Third, major investments in education, science, and R&D for the just transition could be a lodestar of the green recovery. The Committee on Climate Change has underscored this in a letter to the Prime Minister in May. This investment was pinpointed by the Smith School study already mentioned as a key post-coronavirus intervention. Education and R&D policy of this kind could prioritise the retraining of workers in aviation and the fossil fuel industry and support for renewable energy research (with the option of public stakes being taken in research funded by the state). To ensure any action in the United Kingdom is taken with an eye to the international challenge of tackling climate change, the government could also commit to offering technology developed in the United Kingdom cheaply or free to the Global South, partly as an act of reparation for historical injustice. These are simply some of the ideas that could form the basis of green demands in a post-coronavirus economy. Other options (some of which go beyond ‘investment’ and are mentioned in other position papers) might include:
Bringing buses into public ownership to stabilise the markets following a drop in public transport usage, and as one step towards making public transport free of charge as far as possible, a goal supported by Greenpeace; Amending competition law to indicate that high-emitting activities should not compete with public transport options, building on France’s direction that airlines cannot compete with domestic rail services as a condition of bailouts; Enabling Bank of England credit guidance to encourage green lending; Strengthening the requirements for listing on the London Stock Exchange to encourage more climate-friendly practices; Investment in a climate apprenticeship programme; and Bringing energy transmission and distribution networks into public ownership to facilitate planning and coordination of energy usage.

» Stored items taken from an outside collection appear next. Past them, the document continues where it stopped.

(** X10. The label of a line is bound to the counter as soon as its second
    word is seen to be a mnemonic: before the count of the words, the
    capacity check and the check of the parameter, over any earlier binding
    of the same name, and without any message.  No other line changes the
    label table. *)
Theorem label_bound_before_checks (line : Z) (input : string) (st st' : asm) :
  process_line line input st = Some st' ->
  match split input with
  | w0 :: w1 :: _ =>
      if (is_mnemonic w0 =? MNEMONIC_NONE)
         && negb (is_mnemonic w1 =? MNEMONIC_NONE)
      then label_pc st' = <[w0 := g_pc (glob st)]> (label_pc st)
      else label_pc st' = label_pc st
  | _ => label_pc st' = label_pc st
  end.
Proof.
  unfold process_line. intros Hp.
  destruct (split input) as [|w0 rest]; [injection Hp as <-; reflexivity|].
  destruct (is_mnemonic w0 =? MNEMONIC_NONE); simpl in *.
  - destruct rest as [|w1 rest]; [injection Hp as <-; reflexivity|].
    destruct (is_mnemonic w1 =? MNEMONIC_NONE); simpl;
      [injection Hp as <-; reflexivity|].
    destruct rest as [|w2 [|w3 rest]];
      try (rewrite (emit_label_pc _ _ _ _ _ Hp); reflexivity).
    injection Hp as <-. reflexivity.
  - destruct rest as [|w1 [|w2 rest]];
      try (rewrite (emit_label_pc _ _ _ _ _ Hp); reflexivity).
    injection Hp as <-. reflexivity.
Qed.

Lemma label_bound_before_checks_witness :
  exists st',
    process_line 1 "here ADD 1 2" initial_asm = Some st' /\
    label_pc st' !! "here"%string = Some 0 /\
    cerr st' = [Diagnostic 1 TooManyParameters].
Proof.
  destruct (process_line 1 "here ADD 1 2" initial_asm) as [st'|] eqn:E;
    [|vm_compute in E; discriminate].
  exists st'. split; [reflexivity|].
  pose proof (label_bound_before_checks 1 "here ADD 1 2" initial_asm st' E)
    as H.
  change (label_pc st' = <["here"%string := 0]> ∅) in H.
  split; [rewrite H; apply lookup_insert_eq|].
  vm_compute in E. injection E as <-. reflexivity.
Defined.

(** ** [atoi] and the DAT case *)

Section Atoi.

Lemma wrap32_range x : -2147483648 <= x <= INT_MAX -> wrap32 x = x.
Proof.
  unfold INT_MAX. intros H. unfold wrap32, wrap.
  change (2 ^ 32) with 4294967296. change (2 ^ (32 - 1)) with 2147483648.
  destruct (Z.ltb_spec (x mod 4294967296) 2147483648);
    Z.to_euclidean_division_equations; lia.
Qed.

Lemma digit_plain c :
  is_digit c = true ->
  is_nul c = false /\ isspace c = false /\
  c <> "-"%char /\ c <> "+"%char.
Proof.
  destruct c as [[] [] [] [] [] [] [] []]; intros H;
    try discriminate H; repeat split; discriminate.
Qed.

Lemma c_str_digits d r :
  forallb is_digit d = true -> c_str (d ++ r) = d ++ c_str r.
Proof.
  induction d as [|c d IH]; simpl; intros H; [reflexivity|].
  apply andb_prop in H as [Hc Hd].
  destruct (digit_plain c Hc) as (-> & _). rewrite IH by exact Hd. reflexivity.
Qed.

Lemma leading_digits_app d r : forall n,
  forallb is_digit d = true ->
  match r with [] => True | c :: _ => is_digit c = false end ->
  leading_digits (d ++ r) n = leading_digits d n.
Proof.
  induction d as [|c d IH]; simpl; intros n Hd Hr.
  - destruct r as [|c r]; [reflexivity|]. simpl. rewrite Hr. reflexivity.
  - apply andb_prop in Hd as [Hc Hd]. rewrite Hc. apply IH; assumption.
Qed.

Lemma c_str_head_not_digit r :
  match r with [] => True | c :: _ => is_digit c = false end ->
  match c_str r with [] => True | c :: _ => is_digit c = false end.
Proof.
  destruct r as [|c r]; simpl; [auto|].
  destruct (is_nul c); simpl; auto.
Qed.

(** The unsigned case of [atoi]. *)
Lemma atoi_unsigned s c r :
  skip_space (c_str (list_ascii_of_string s)) = c :: r ->
  c <> "-"%char -> c <> "+"%char ->
  atoi s = wrap32 (leading_digits (c :: r) 0).
Proof.
  unfold atoi. intros -> Hm Hp.
  destruct c as [[] [] [] [] [] [] [] []]; try reflexivity;
    exfalso; first [apply Hm; reflexivity | apply Hp; reflexivity].
Qed.

End Atoi.

(** [atoi] on a token that starts with decimal digits denoting a
    number an [int] can hold returns that number, whatever follows the
    digits; with a '-' in front it returns the opposite, with a '+' the
    number itself. *)
Theorem atoi_reads_leading_digits (d rest : string) :
  all_digits d = true -> d <> EmptyString -> decimal d <= INT_MAX ->
  match rest with
  | EmptyString => True
  | String c _ => is_digit c = false
  end ->
  atoi (d +:+ rest) = decimal d /\
  atoi (String "-" (d +:+ rest)) = - decimal d /\
  atoi (String "+" (d +:+ rest)) = decimal d.
Proof.
  unfold all_digits, decimal. intros Hd Hne Hmax Hrest.
  pose proof (decimal_nonneg d Hd) as H0. unfold decimal in H0.
  assert (Hr : match list_ascii_of_string rest with
               | [] => True | c :: _ => is_digit c = false end)
    by (destruct rest; exact Hrest).
  apply c_str_head_not_digit in Hr.
  set (ld := list_ascii_of_string d) in *.
  set (X := c_str (list_ascii_of_string rest)) in *.
  assert (Hld : leading_digits (ld ++ X) 0 = leading_digits ld 0)
    by (apply leading_digits_app; assumption).
  assert (Hcs : c_str (list_ascii_of_string (d +:+ rest)) = ld ++ X)
    by (rewrite list_ascii_of_string_app; apply c_str_digits, Hd).
  assert (Hhead : exists c dl, ld = c :: dl /\ is_digit c = true).
  { destruct d as [|c d]; [congruence|]. exists c, (list_ascii_of_string d).
    split; [reflexivity|]. apply andb_prop in Hd as [Hc _]. exact Hc. }
  destruct Hhead as (c & dl & El & Hc).
  destruct (digit_plain c Hc) as (Hnul & Hsp & Hm & Hp).
  assert (Hval : -2147483648 <= leading_digits ld 0 <= INT_MAX /\
                 -2147483648 <= - leading_digits ld 0 <= INT_MAX)
    by (unfold INT_MAX in *; lia).
  split; [|split].
  - rewrite (atoi_unsigned _ c (dl ++ X)).
    + change (c :: dl ++ X) with ((c :: dl) ++ X). rewrite <- El, Hld.
      apply wrap32_range, Hval.
    + rewrite Hcs, El. simpl. rewrite Hsp. reflexivity.
    + exact Hm.
    + exact Hp.
  - unfold atoi.
    change (list_ascii_of_string (String "-" (d +:+ rest)))
      with ("-"%char :: list_ascii_of_string (d +:+ rest)).
    change (c_str ("-"%char :: list_ascii_of_string (d +:+ rest)))
      with ("-"%char :: c_str (list_ascii_of_string (d +:+ rest))).
    rewrite Hcs.
    change (skip_space ("-"%char :: ld ++ X)) with ("-"%char :: ld ++ X).
    cbv iota beta. rewrite Hld. apply wrap32_range, Hval.
  - unfold atoi.
    change (list_ascii_of_string (String "+" (d +:+ rest)))
      with ("+"%char :: list_ascii_of_string (d +:+ rest)).
    change (c_str ("+"%char :: list_ascii_of_string (d +:+ rest)))
      with ("+"%char :: c_str (list_ascii_of_string (d +:+ rest))).
    rewrite Hcs.
    change (skip_space ("+"%char :: ld ++ X)) with ("+"%char :: ld ++ X).
    cbv iota beta. rewrite Hld. apply wrap32_range, Hval.
Qed.

Lemma atoi_reads_leading_digits_witness :
  all_digits "12" = true /\ decimal "12" <= INT_MAX /\
  atoi ("12" +:+ "abc") = 12 /\ atoi (String "-" ("12" +:+ "abc")) = -12.
Proof.
  assert (Hmax : decimal "12" <= INT_MAX) by (vm_compute; discriminate).
  assert (Hne : "12"%string <> EmptyString) by discriminate.
  destruct (atoi_reads_leading_digits "12" "abc" eq_refl Hne Hmax eq_refl)
    as (H1 & H2 & _).
  split; [reflexivity|]. split; [exact Hmax|].
  split; [exact H1 | exact H2].
Defined.

(** X12. DAT with a parameter that does not start with a digit or a sign
    (a name, say) gets the value 0 from [atoi]: the word 0 is emitted and
    nothing is reported. *)
Theorem dat_word_is_zero (line : Z) (c : ascii) (s : string) (st : asm) :
  is_digit c = false -> c <> "-"%char -> c <> "+"%char ->
  isspace c = false ->
  g_pc (glob st) < program_size ->
  atoi (String c s) = 0 /\
  emit line MNEMONIC_DAT (String c s) st = Some (store_word 0 st).
Proof.
  intros Hd Hm Hp Hsp Hpc.
  assert (Ha : atoi (String c s) = 0).
  { destruct (is_nul c) eqn:Hnul.
    - unfold atoi. simpl. rewrite Hnul. reflexivity.
    - rewrite (atoi_unsigned _ c (c_str (list_ascii_of_string s))).
      + simpl. rewrite Hd. reflexivity.
      + simpl. rewrite Hnul. simpl. rewrite Hsp. reflexivity.
      + exact Hm.
      + exact Hp. }
  split; [exact Ha|]. unfold emit.
  destruct (Z.leb_spec program_size (g_pc (glob st))); [lia|].
  unfold MNEMONIC_DAT, emit_dat. cbv iota beta.
  change (empty (String c s)) with false. cbv iota. rewrite Ha. reflexivity.
Qed.

Lemma dat_word_is_zero_witness :
  g_pc (glob initial_asm) < program_size /\
  emit 1 MNEMONIC_DAT "foo" initial_asm = Some (store_word 0 initial_asm).
Proof.
  assert (Hpc : g_pc (glob initial_asm) < program_size) by reflexivity.
  split; [exact Hpc|].
  exact (proj2 (dat_word_is_zero 1 "f" "oo" initial_asm eq_refl
                  ltac:(discriminate) ltac:(discriminate) eq_refl Hpc)).
Defined.

Lemma resolve_ref_errcount line l st :
  errcount st <= errcount (resolve_ref line l st).
Proof.
  unfold resolve_ref.
  destruct (negb (scan_number (list_ascii_of_string l.2) 0 =? -1)).
  - destruct (999 <? scan_number (list_ascii_of_string l.2) 0); simpl; lia.
  - destruct (label_pc st !! l.2) as [f|]; [|simpl; lia].
    destruct (99 <? f); simpl; lia.
Qed.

This is a generation-defining moment. We can choose to move out of the coronavirus crisis and revert to ordinary high-emitting, environmentally destructive practices that have brought our planet on the brink of overheating. Or we can decide that the catastrophic damage to human life, communities, and economic wellbeing caused by the coronavirus crisis provides the opportunity for a reset. As we build back, we can commit collectively to building infrastructure differently, so that it is in public hands. We can set up new institutions that will outlast us, like a National Investment Bank, in the same way that the crisis of the Second World War led to the establishment of the National Health Service. We can invest in education that will prepare us for a greener future. The coronavirus crisis has shown – for example, in housing rough sleepers – that it was political will that held back politicians to take on deeprooted social and economic challenges. We now need political will, backed by a popular movement, to take on vested interests that would hold back the long-term green investment that we so desperately need to protect the planet and build a better society.